Lemma itemRecord_calls_post (BASE_URL : option string)
    (catalogType language : string)
    (rpdbApiKey fanartApiKey addWatchedTraktBtn hideTraktHistory
       traktUsername : option string)
    (origin : string) (tmdbApiKey : option string) (content : Item.t) :
  post (itemRecord BASE_URL fetchLogo catalogType language rpdbApiKey fanartApiKey
          addWatchedTraktBtn hideTraktHistory traktUsername origin tmdbApiKey
          content)
       (fun t r =>
          only (allowed_kinds rpdbApiKey fanartApiKey tmdbApiKey content) t
          = true
          /\ (existsb read_failed t = false ->
              map fst (genre_lookups t)
              = map (fun genreId => Some (SqlNumber genreId))
                    (default [] (Item.genre_ids content)))
          /\ forall meta, r = Fulfilled meta ->
               (Meta.poster meta = None
                <-> Js.truthy (Item.poster_path content) = false)
               /\ (forall imdb,
                     existsb (external_id_found imdb) t = true ->
                     Meta.id meta = imdb)
               /\ (existsb external_id_missing t = true ->
                   Meta.id meta = "tmdb:" +:+ pretty (Item.id content))
               /\ (Js.truthy tmdbApiKey = false ->
                   Meta.id meta = "tmdb:" +:+ pretty (Item.id content))).
Proof.
  set (K1 := [CloudQuery; Render; LogLine]
             ++ (if Js.truthy rpdbApiKey
                 then [CacheRead; Probe; CacheWrite] else [])).
  set (K2 := if Js.truthy fanartApiKey then [LogoRequest; LogLine] else []).
  set (K3 := if Js.truthy tmdbApiKey then [ExternalIdsRequest; LogLine] else []).
  set (K4 := match Item.genre_ids content with
             | Some (_ :: _) => [GenreQuery]
             | _ => []
             end).
  set (K := allowed_kinds rpdbApiKey fanartApiKey tmdbApiKey content).
  assert (forall k, member k K1 = true -> member k K = true) as HK1.
  { subst K1 K. unfold allowed_kinds.
    destruct (Js.truthy rpdbApiKey); by_kind. }
  assert (forall k, member k K2 = true -> member k K = true) as HK2.
  { subst K2 K. unfold allowed_kinds.
    destruct (Js.truthy rpdbApiKey), (Js.truthy fanartApiKey); by_kind. }
  assert (forall k, member k K3 = true -> member k K = true) as HK3.
  { subst K3 K. unfold allowed_kinds.
    destruct (Js.truthy rpdbApiKey), (Js.truthy fanartApiKey),
      (Js.truthy tmdbApiKey); by_kind. }
  assert (forall k, member k K4 = true -> member k K = true) as HK4.
  { subst K4 K. unfold allowed_kinds.
    destruct (Js.truthy rpdbApiKey), (Js.truthy fanartApiKey),
      (Js.truthy tmdbApiKey), (Item.genre_ids content) as [[| ? ?] |]; by_kind. }
  assert (member GenreQuery K1 = false /\ member GenreQuery K2 = false
          /\ member GenreQuery K3 = false) as (HG1 & HG2 & HG3).
  { subst K1 K2 K3.
    destruct (Js.truthy rpdbApiKey), (Js.truthy fanartApiKey),
      (Js.truthy tmdbApiKey); auto. }
  assert (forall f t,
            (forall e, kind_of e <> ExternalIdsRequest -> f e = false) ->
            only K1 t = true \/ only K2 t = true \/ only K4 t = true ->
            existsb f t = false) as Hids.
  { intros f t Hf [H | [H | H]]; revert H; apply only_existsb;
      intros e He; apply Hf; intros Hkind; rewrite Hkind in He.
    - subst K1. destruct (Js.truthy rpdbApiKey); discriminate He.
    - subst K2. destruct (Js.truthy fanartApiKey); discriminate He.
    - subst K4. destruct (Item.genre_ids content) as [[| ? ?] |];
        discriminate He. }
  assert (forall imdb e, kind_of e <> ExternalIdsRequest ->
                         external_id_found imdb e = false) as Hfound.
  { intros imdb [X c o] He. destruct c; try reflexivity. destruct He. reflexivity. }
  assert (forall e, kind_of e <> ExternalIdsRequest ->
                    external_id_missing e = false) as Hmissing.
  { intros [X c o] He. destruct c; try reflexivity. destruct He. reflexivity. }
  unfold itemRecord.
  apply post_await_then. eapply post_mono; [| apply poster_step_kinds].
  intros t1 [posterUrl | message] (Hk1 & Hposter & Hrejected).
  2: { rewrite app_nil_r. split; [apply (only_weaken K1), Hk1; exact HK1 |].
       split; [| intros meta H; discriminate H].
       intros Hread1. rewrite Hrejected in Hread1 by eauto. discriminate Hread1. }
  destruct (Hposter posterUrl eq_refl) as [Hnull Hread1].
  apply post_await_then. eapply post_mono; [| apply logo_step_kinds].
  intros t2 r2 (Hk2 & logo & ->).
  apply post_await_then. eapply post_mono; [| apply imdb_step_kinds].
  intros t3 r3 (Hk3 & imdbId & -> & Hfound3 & Hmissing3 & Hnokey).
  apply post_await_then. eapply post_mono; [| apply genres_step_kinds].
  intros t4 r4 (Hk4 & Hlookups).
  assert (only K (t1 ++ t2 ++ t3 ++ t4) = true) as Honly.
  { rewrite !only_app, (only_weaken K1 K t1 HK1 Hk1),
      (only_weaken K2 K t2 HK2 Hk2), (only_weaken K3 K t3 HK3 Hk3),
      (only_weaken K4 K t4 HK4 Hk4). reflexivity. }
  assert (map fst (genre_lookups (t1 ++ t2 ++ t3 ++ t4))
          = map (fun genreId => Some (SqlNumber genreId))
                (default [] (Item.genre_ids content))) as Hall.
  { rewrite !genre_lookups_app, (only_genre_lookups K1 t1 HG1 Hk1),
      (only_genre_lookups K2 t2 HG2 Hk2), (only_genre_lookups K3 t3 HG3 Hk3).
    exact Hlookups. }
  destruct r4 as [genres | message]; simpl; rewrite ?app_nil_r.
  - split; [exact Honly |]. split; [intros _; exact Hall |].
    intros meta [= <-]. simpl.
    split; [exact Hnull |].
    split; [| split].
    + intros imdb. rewrite !existsb_app.
      rewrite (Hids _ t1 (Hfound imdb)), (Hids _ t2 (Hfound imdb)),
        (Hids _ t4 (Hfound imdb)) by auto.
      rewrite orb_false_r. simpl. intros H.
      destruct (Hfound3 imdb H) as [-> Htruthy].
      unfold Js.or_else. rewrite Htruthy. reflexivity.
    + rewrite !existsb_app.
      rewrite (Hids _ t1 Hmissing), (Hids _ t2 Hmissing), (Hids _ t4 Hmissing)
        by auto.
      rewrite orb_false_r. simpl. intros H.
      unfold Js.or_else. rewrite (Hmissing3 H). reflexivity.
    + intros Hkey. rewrite (Hnokey Hkey). reflexivity.
  - split; [exact Honly |]. split; [intros _; exact Hall |].
    intros meta H. discriminate H.
Qed.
○ ○ ○ ○
## Aim of the exercise
Each entry is to be retyped exactly as it appears.

## Reply to the task
Lemma itemRecord_calls_post (BASE_URL : option string)
    (catalogType language : string)
    (rpdbApiKey fanartApiKey addWatchedTraktBtn hideTraktHistory
       traktUsername : option string)
    (origin : string) (tmdbApiKey : option string) (content : Item.t) :
  post (itemRecord BASE_URL fetchLogo catalogType language rpdbApiKey fanartApiKey
          addWatchedTraktBtn hideTraktHistory traktUsername origin tmdbApiKey
          content)
       (fun t r =>
          only (allowed_kinds rpdbApiKey fanartApiKey tmdbApiKey content) t
          = true
          /\ (existsb read_failed t = false ->
              map fst (genre_lookups t)
              = map (fun genreId => Some (SqlNumber genreId))
                    (default [] (Item.genre_ids content)))
          /\ forall meta, r = Fulfilled meta ->
               (Meta.poster meta = None
                <-> Js.truthy (Item.poster_path content) = false)
               /\ (forall imdb,
                     existsb (external_id_found imdb) t = true ->
                     Meta.id meta = imdb)
               /\ (existsb external_id_missing t = true ->
                   Meta.id meta = "tmdb:" +:+ pretty (Item.id content))
               /\ (Js.truthy tmdbApiKey = false ->
                   Meta.id meta = "tmdb:" +:+ pretty (Item.id content))).
Proof.
  set (K1 := [CloudQuery; Render; LogLine]
             ++ (if Js.truthy rpdbApiKey
                 then [CacheRead; Probe; CacheWrite] else [])).
  set (K2 := if Js.truthy fanartApiKey then [LogoRequest; LogLine] else []).
  set (K3 := if Js.truthy tmdbApiKey then [ExternalIdsRequest; LogLine] else []).
  set (K4 := match Item.genre_ids content with
             | Some (_ :: _) => [GenreQuery]
             | _ => []
             end).
  set (K := allowed_kinds rpdbApiKey fanartApiKey tmdbApiKey content).
  assert (forall k, member k K1 = true -> member k K = true) as HK1.
  { subst K1 K. unfold allowed_kinds.
    destruct (Js.truthy rpdbApiKey); by_kind. }
  assert (forall k, member k K2 = true -> member k K = true) as HK2.
  { subst K2 K. unfold allowed_kinds.
    destruct (Js.truthy rpdbApiKey), (Js.truthy fanartApiKey); by_kind. }
  assert (forall k, member k K3 = true -> member k K = true) as HK3.
  { subst K3 K. unfold allowed_kinds.
    destruct (Js.truthy rpdbApiKey), (Js.truthy fanartApiKey),
      (Js.truthy tmdbApiKey); by_kind. }
  assert (forall k, member k K4 = true -> member k K = true) as HK4.
  { subst K4 K. unfold allowed_kinds.
    destruct (Js.truthy rpdbApiKey), (Js.truthy fanartApiKey),
      (Js.truthy tmdbApiKey), (Item.genre_ids content) as [[| ? ?] |]; by_kind. }
  assert (member GenreQuery K1 = false /\ member GenreQuery K2 = false
          /\ member GenreQuery K3 = false) as (HG1 & HG2 & HG3).
  { subst K1 K2 K3.
    destruct (Js.truthy rpdbApiKey), (Js.truthy fanartApiKey),
      (Js.truthy tmdbApiKey); auto. }
  assert (forall f t,
            (forall e, kind_of e <> ExternalIdsRequest -> f e = false) ->
            only K1 t = true \/ only K2 t = true \/ only K4 t = true ->
            existsb f t = false) as Hids.
  { intros f t Hf [H | [H | H]]; revert H; apply only_existsb;
      intros e He; apply Hf; intros Hkind; rewrite Hkind in He.
    - subst K1. destruct (Js.truthy rpdbApiKey); discriminate He.
    - subst K2. destruct (Js.truthy fanartApiKey); discriminate He.
    - subst K4. destruct (Item.genre_ids content) as [[| ? ?] |];
        discriminate He. }
  assert (forall imdb e, kind_of e <> ExternalIdsRequest ->
                         external_id_found imdb e = false) as Hfound.
  { intros imdb [X c o] He. destruct c; try reflexivity. destruct He. reflexivity. }
  assert (forall e, kind_of e <> ExternalIdsRequest ->
                    external_id_missing e = false) as Hmissing.
  { intros [X c o] He. destruct c; try reflexivity. destruct He. reflexivity. }
  unfold itemRecord.
  apply post_await_then. eapply post_mono; [| apply poster_step_kinds].
  intros t1 [posterUrl | message] (Hk1 & Hposter & Hrejected).
  2: { rewrite app_nil_r. split; [apply (only_weaken K1), Hk1; exact HK1 |].
       split; [| intros meta H; discriminate H].
       intros Hread1. rewrite Hrejected in Hread1 by eauto. discriminate Hread1. }
  destruct (Hposter posterUrl eq_refl) as [Hnull Hread1].
  apply post_await_then. eapply post_mono; [| apply logo_step_kinds].
  intros t2 r2 (Hk2 & logo & ->).
  apply post_await_then. eapply post_mono; [| apply imdb_step_kinds].
  intros t3 r3 (Hk3 & imdbId & -> & Hfound3 & Hmissing3 & Hnokey).
  apply post_await_then. eapply post_mono; [| apply genres_step_kinds].
  intros t4 r4 (Hk4 & Hlookups).
  assert (only K (t1 ++ t2 ++ t3 ++ t4) = true) as Honly.
  { rewrite !only_app, (only_weaken K1 K t1 HK1 Hk1),
      (only_weaken K2 K t2 HK2 Hk2), (only_weaken K3 K t3 HK3 Hk3),
      (only_weaken K4 K t4 HK4 Hk4). reflexivity. }
  assert (map fst (genre_lookups (t1 ++ t2 ++ t3 ++ t4))
          = map (fun genreId => Some (SqlNumber genreId))
                (default [] (Item.genre_ids content))) as Hall.
  { rewrite !genre_lookups_app, (only_genre_lookups K1 t1 HG1 Hk1),
      (only_genre_lookups K2 t2 HG2 Hk2), (only_genre_lookups K3 t3 HG3 Hk3).
    exact Hlookups. }
  destruct r4 as [genres | message]; simpl; rewrite ?app_nil_r.
  - split; [exact Honly |]. split; [intros _; exact Hall |].
    intros meta [= <-]. simpl.
    split; [exact Hnull |].
    split; [| split].
    + intros imdb. rewrite !existsb_app.
      rewrite (Hids _ t1 (Hfound imdb)), (Hids _ t2 (Hfound imdb)),
        (Hids _ t4 (Hfound imdb)) by auto.
      rewrite orb_false_r. simpl. intros H.
      destruct (Hfound3 imdb H) as [-> Htruthy].
      unfold Js.or_else. rewrite Htruthy. reflexivity.
    + rewrite !existsb_app.
      rewrite (Hids _ t1 Hmissing), (Hids _ t2 Hmissing), (Hids _ t4 Hmissing)
        by auto.
      rewrite orb_false_r. simpl. intros H.
      unfold Js.or_else. rewrite (Hmissing3 H). reflexivity.
    + intros Hkey. rewrite (Hnokey Hkey). reflexivity.
  - split; [exact Honly |]. split; [intros _; exact Hall |].
    intros meta H. discriminate H.
Qed.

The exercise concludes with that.